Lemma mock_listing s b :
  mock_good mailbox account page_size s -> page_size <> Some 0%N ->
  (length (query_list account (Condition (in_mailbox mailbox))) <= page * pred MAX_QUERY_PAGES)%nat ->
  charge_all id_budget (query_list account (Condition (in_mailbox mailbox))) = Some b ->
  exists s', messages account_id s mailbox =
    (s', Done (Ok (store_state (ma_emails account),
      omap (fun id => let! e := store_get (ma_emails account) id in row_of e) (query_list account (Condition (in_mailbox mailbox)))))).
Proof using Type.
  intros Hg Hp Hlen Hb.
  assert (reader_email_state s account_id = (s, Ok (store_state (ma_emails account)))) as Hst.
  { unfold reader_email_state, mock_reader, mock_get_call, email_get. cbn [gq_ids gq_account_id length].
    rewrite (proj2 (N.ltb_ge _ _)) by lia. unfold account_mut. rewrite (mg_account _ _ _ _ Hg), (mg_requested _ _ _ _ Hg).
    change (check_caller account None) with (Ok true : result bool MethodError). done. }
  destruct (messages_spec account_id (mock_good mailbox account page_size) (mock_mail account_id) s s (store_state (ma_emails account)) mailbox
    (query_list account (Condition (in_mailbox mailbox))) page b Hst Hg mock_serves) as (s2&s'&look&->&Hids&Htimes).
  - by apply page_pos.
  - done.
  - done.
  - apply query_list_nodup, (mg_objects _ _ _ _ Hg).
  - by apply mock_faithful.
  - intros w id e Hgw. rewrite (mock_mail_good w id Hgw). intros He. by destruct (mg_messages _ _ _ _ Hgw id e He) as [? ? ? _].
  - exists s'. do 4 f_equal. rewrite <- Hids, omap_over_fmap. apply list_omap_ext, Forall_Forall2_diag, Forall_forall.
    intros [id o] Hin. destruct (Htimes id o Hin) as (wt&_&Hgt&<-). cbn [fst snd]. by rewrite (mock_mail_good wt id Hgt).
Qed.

» WHAT YOU WILL DO
From the first line to the last, write out the listing exactly.

» RESULT FOR THIS TASK
Lemma mock_listing s b :
  mock_good mailbox account page_size s -> page_size <> Some 0%N ->
  (length (query_list account (Condition (in_mailbox mailbox))) <= page * pred MAX_QUERY_PAGES)%nat ->
  charge_all id_budget (query_list account (Condition (in_mailbox mailbox))) = Some b ->
  exists s', messages account_id s mailbox =
    (s', Done (Ok (store_state (ma_emails account),
      omap (fun id => let! e := store_get (ma_emails account) id in row_of e) (query_list account (Condition (in_mailbox mailbox)))))).
Proof using Type.
  intros Hg Hp Hlen Hb.
  assert (reader_email_state s account_id = (s, Ok (store_state (ma_emails account)))) as Hst.
  { unfold reader_email_state, mock_reader, mock_get_call, email_get. cbn [gq_ids gq_account_id length].
    rewrite (proj2 (N.ltb_ge _ _)) by lia. unfold account_mut. rewrite (mg_account _ _ _ _ Hg), (mg_requested _ _ _ _ Hg).
    change (check_caller account None) with (Ok true : result bool MethodError). done. }
  destruct (messages_spec account_id (mock_good mailbox account page_size) (mock_mail account_id) s s (store_state (ma_emails account)) mailbox
    (query_list account (Condition (in_mailbox mailbox))) page b Hst Hg mock_serves) as (s2&s'&look&->&Hids&Htimes).
  - by apply page_pos.
  - done.
  - done.
  - apply query_list_nodup, (mg_objects _ _ _ _ Hg).
  - by apply mock_faithful.
  - intros w id e Hgw. rewrite (mock_mail_good w id Hgw). intros He. by destruct (mg_messages _ _ _ _ Hgw id e He) as [? ? ? _].
  - exists s'. do 4 f_equal. rewrite <- Hids, omap_over_fmap. apply list_omap_ext, Forall_Forall2_diag, Forall_forall.
    intros [id o] Hin. destruct (Htimes id o Hin) as (wt&_&Hgt&<-). cbn [fst snd]. by rewrite (mock_mail_good wt id Hgt).
Qed.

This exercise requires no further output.